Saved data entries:
Start of Block

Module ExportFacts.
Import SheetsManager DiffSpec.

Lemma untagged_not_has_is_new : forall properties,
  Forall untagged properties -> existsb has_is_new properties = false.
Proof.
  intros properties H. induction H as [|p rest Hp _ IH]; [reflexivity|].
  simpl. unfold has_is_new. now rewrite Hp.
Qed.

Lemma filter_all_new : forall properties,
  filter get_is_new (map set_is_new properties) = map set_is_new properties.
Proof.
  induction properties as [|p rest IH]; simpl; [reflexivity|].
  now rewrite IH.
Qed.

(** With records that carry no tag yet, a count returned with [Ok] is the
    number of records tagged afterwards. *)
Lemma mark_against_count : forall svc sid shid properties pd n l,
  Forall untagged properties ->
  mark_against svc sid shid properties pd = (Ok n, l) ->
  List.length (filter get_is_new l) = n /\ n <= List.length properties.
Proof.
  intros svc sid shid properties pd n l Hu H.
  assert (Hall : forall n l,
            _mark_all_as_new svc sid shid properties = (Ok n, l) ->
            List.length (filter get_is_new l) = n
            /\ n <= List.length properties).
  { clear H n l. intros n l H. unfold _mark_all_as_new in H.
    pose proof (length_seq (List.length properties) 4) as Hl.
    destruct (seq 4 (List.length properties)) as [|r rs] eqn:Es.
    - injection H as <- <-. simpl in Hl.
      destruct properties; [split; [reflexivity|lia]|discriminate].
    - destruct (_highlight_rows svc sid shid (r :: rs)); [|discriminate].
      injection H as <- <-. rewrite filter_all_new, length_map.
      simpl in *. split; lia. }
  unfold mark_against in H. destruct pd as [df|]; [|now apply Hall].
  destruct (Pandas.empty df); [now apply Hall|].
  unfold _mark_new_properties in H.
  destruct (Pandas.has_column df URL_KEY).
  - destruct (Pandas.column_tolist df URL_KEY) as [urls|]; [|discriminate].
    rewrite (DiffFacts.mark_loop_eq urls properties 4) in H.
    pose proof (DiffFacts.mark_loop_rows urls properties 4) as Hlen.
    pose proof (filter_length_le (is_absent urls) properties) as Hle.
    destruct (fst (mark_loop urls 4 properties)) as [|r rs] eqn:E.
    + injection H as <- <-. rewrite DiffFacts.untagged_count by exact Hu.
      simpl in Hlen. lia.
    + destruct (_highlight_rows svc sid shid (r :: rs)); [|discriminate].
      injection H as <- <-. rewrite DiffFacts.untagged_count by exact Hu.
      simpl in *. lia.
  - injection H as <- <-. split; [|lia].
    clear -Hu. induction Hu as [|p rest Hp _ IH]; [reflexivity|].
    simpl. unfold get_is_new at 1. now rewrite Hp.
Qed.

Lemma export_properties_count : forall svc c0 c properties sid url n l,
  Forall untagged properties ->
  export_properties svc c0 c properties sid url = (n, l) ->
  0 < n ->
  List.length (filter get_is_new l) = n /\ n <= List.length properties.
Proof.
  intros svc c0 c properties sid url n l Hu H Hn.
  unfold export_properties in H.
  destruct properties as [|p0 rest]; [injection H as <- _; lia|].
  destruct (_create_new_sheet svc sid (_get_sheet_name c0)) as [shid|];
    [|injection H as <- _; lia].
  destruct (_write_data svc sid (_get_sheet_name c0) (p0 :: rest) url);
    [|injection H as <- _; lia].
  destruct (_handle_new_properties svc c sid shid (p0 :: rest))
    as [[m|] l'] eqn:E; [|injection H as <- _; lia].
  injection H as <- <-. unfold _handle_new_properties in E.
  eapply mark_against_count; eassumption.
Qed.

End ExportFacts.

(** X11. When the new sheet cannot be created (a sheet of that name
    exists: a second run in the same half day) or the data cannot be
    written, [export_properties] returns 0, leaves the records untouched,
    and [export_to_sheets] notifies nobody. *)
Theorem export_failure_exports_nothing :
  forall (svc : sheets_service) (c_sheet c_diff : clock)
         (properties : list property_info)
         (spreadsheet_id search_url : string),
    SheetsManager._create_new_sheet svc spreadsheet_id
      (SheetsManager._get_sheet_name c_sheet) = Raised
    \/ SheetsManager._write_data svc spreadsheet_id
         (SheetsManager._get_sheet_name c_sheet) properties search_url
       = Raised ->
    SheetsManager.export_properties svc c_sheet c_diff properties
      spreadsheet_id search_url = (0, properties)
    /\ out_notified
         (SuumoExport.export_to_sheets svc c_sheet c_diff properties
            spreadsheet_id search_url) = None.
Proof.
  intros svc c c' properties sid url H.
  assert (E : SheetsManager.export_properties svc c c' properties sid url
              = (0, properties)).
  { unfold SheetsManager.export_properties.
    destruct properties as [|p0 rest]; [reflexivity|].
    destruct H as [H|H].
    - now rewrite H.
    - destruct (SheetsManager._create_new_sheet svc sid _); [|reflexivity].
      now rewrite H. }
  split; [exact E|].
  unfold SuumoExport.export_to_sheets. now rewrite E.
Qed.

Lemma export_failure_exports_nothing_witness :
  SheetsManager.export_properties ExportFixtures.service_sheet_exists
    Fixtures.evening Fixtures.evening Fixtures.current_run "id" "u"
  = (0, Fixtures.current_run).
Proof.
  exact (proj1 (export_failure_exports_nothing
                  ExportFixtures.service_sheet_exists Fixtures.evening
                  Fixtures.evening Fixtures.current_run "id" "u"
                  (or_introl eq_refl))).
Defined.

End of Block
Start of Block

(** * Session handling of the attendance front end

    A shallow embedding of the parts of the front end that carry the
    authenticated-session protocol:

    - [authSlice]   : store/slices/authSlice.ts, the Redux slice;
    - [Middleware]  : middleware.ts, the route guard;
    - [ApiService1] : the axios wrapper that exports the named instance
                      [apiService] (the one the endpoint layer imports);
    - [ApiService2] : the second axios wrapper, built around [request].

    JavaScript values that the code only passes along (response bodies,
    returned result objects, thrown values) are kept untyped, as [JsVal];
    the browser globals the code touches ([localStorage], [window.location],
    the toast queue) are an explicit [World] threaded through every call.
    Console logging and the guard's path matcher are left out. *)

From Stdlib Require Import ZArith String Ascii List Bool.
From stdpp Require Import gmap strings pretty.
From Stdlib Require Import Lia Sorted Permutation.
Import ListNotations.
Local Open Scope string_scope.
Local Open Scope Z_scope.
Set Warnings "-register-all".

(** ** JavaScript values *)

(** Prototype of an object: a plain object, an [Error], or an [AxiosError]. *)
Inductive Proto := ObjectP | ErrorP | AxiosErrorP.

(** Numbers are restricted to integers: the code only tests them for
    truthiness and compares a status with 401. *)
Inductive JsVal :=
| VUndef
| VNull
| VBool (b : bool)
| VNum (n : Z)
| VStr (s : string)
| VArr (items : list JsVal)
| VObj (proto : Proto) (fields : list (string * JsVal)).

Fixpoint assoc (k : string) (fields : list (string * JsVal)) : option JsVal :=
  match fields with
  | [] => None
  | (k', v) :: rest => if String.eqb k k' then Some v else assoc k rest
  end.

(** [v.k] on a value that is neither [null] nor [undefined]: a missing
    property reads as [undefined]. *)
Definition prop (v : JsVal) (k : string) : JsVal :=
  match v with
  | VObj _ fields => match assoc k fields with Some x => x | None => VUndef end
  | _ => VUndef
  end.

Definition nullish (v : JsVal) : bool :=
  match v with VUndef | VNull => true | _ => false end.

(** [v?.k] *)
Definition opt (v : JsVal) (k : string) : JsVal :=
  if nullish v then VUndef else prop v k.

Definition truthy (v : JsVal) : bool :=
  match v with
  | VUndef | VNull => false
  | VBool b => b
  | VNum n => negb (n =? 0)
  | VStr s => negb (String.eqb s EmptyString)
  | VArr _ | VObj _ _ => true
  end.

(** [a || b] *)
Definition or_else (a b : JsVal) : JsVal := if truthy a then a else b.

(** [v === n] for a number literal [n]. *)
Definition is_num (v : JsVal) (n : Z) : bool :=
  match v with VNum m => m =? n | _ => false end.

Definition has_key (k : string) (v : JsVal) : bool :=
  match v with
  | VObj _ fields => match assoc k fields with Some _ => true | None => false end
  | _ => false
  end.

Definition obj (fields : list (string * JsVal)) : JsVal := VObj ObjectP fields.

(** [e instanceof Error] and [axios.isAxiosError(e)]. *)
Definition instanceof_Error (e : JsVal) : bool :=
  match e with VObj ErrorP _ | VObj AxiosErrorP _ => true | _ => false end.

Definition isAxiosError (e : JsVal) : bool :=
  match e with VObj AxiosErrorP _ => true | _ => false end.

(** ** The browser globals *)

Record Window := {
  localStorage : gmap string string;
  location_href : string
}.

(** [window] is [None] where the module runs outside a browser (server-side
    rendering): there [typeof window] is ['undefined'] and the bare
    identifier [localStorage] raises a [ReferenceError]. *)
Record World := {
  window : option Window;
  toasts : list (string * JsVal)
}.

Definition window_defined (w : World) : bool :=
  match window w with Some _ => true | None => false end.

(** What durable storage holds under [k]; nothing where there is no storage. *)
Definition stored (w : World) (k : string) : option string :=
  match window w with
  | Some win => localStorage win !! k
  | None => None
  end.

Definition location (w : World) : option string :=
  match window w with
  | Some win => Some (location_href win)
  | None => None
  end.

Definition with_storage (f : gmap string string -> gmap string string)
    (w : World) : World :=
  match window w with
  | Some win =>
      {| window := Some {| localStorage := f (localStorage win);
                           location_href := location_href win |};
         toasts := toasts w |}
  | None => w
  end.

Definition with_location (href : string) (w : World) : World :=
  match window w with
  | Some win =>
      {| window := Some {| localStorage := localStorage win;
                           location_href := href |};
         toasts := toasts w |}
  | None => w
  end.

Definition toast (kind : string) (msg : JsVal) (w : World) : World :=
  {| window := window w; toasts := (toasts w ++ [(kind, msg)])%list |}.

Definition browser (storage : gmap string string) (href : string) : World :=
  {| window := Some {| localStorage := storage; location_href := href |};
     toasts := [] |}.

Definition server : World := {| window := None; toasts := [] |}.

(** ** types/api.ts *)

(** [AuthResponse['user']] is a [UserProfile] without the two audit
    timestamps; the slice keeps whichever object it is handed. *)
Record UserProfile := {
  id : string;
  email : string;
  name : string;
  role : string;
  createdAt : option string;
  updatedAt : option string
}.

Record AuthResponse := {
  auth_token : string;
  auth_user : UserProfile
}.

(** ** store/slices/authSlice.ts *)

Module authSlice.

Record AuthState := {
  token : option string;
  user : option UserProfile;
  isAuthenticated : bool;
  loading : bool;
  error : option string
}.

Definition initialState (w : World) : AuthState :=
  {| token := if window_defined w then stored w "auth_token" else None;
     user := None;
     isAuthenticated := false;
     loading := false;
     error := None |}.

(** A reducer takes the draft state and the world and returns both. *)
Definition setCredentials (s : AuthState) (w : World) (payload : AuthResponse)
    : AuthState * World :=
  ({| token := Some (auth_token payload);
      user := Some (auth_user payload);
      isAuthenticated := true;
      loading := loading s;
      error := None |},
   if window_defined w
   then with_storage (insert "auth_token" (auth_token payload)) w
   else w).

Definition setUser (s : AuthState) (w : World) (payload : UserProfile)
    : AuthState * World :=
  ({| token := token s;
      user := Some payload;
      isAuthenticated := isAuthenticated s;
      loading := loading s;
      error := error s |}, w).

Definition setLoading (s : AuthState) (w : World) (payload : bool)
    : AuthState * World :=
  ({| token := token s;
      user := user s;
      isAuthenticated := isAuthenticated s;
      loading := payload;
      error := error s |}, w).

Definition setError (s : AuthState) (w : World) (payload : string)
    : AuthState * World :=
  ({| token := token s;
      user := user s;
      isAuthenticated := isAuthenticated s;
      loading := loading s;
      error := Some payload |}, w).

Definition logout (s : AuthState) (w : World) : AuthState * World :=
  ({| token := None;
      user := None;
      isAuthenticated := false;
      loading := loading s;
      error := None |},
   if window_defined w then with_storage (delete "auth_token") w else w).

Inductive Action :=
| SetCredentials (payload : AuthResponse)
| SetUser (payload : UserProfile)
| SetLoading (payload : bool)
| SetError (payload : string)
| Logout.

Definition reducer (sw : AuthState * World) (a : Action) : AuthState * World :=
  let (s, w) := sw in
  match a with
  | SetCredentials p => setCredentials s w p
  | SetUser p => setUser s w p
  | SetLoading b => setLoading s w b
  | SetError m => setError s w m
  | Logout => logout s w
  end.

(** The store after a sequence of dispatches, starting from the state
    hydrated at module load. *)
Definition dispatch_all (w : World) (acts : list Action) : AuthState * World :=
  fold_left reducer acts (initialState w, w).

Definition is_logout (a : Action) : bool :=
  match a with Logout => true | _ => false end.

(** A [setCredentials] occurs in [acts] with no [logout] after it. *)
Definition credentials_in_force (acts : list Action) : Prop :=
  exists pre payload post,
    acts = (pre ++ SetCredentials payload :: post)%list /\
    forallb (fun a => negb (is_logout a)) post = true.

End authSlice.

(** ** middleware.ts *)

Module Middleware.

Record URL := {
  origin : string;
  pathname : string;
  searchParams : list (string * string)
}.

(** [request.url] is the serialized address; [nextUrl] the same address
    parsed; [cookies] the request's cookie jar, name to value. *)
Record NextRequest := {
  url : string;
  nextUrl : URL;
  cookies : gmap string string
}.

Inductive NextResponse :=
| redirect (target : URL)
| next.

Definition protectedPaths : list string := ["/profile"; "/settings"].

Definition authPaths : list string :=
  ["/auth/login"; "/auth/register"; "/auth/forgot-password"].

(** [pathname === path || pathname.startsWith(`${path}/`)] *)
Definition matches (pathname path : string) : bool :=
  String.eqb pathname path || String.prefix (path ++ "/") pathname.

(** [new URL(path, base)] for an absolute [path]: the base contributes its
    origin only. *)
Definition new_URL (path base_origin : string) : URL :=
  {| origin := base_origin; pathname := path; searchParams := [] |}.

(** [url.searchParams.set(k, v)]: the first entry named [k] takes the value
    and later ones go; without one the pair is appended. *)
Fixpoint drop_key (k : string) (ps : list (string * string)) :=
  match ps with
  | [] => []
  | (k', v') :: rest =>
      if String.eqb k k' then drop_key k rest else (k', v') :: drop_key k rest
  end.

End of Block

Requirement =
Where in the entries does the word "fields" occur? Copy out each line that has it.

Written response =
| VObj (proto : Proto) (fields : list (string * JsVal)).
Fixpoint assoc (k : string) (fields : list (string * JsVal)) : option JsVal :=
  match fields with
  | VObj _ fields => match assoc k fields with Some x => x | None => VUndef end
  | VObj _ fields => match assoc k fields with Some _ => true | None => false end
Definition obj (fields : list (string * JsVal)) : JsVal := VObj ObjectP fields.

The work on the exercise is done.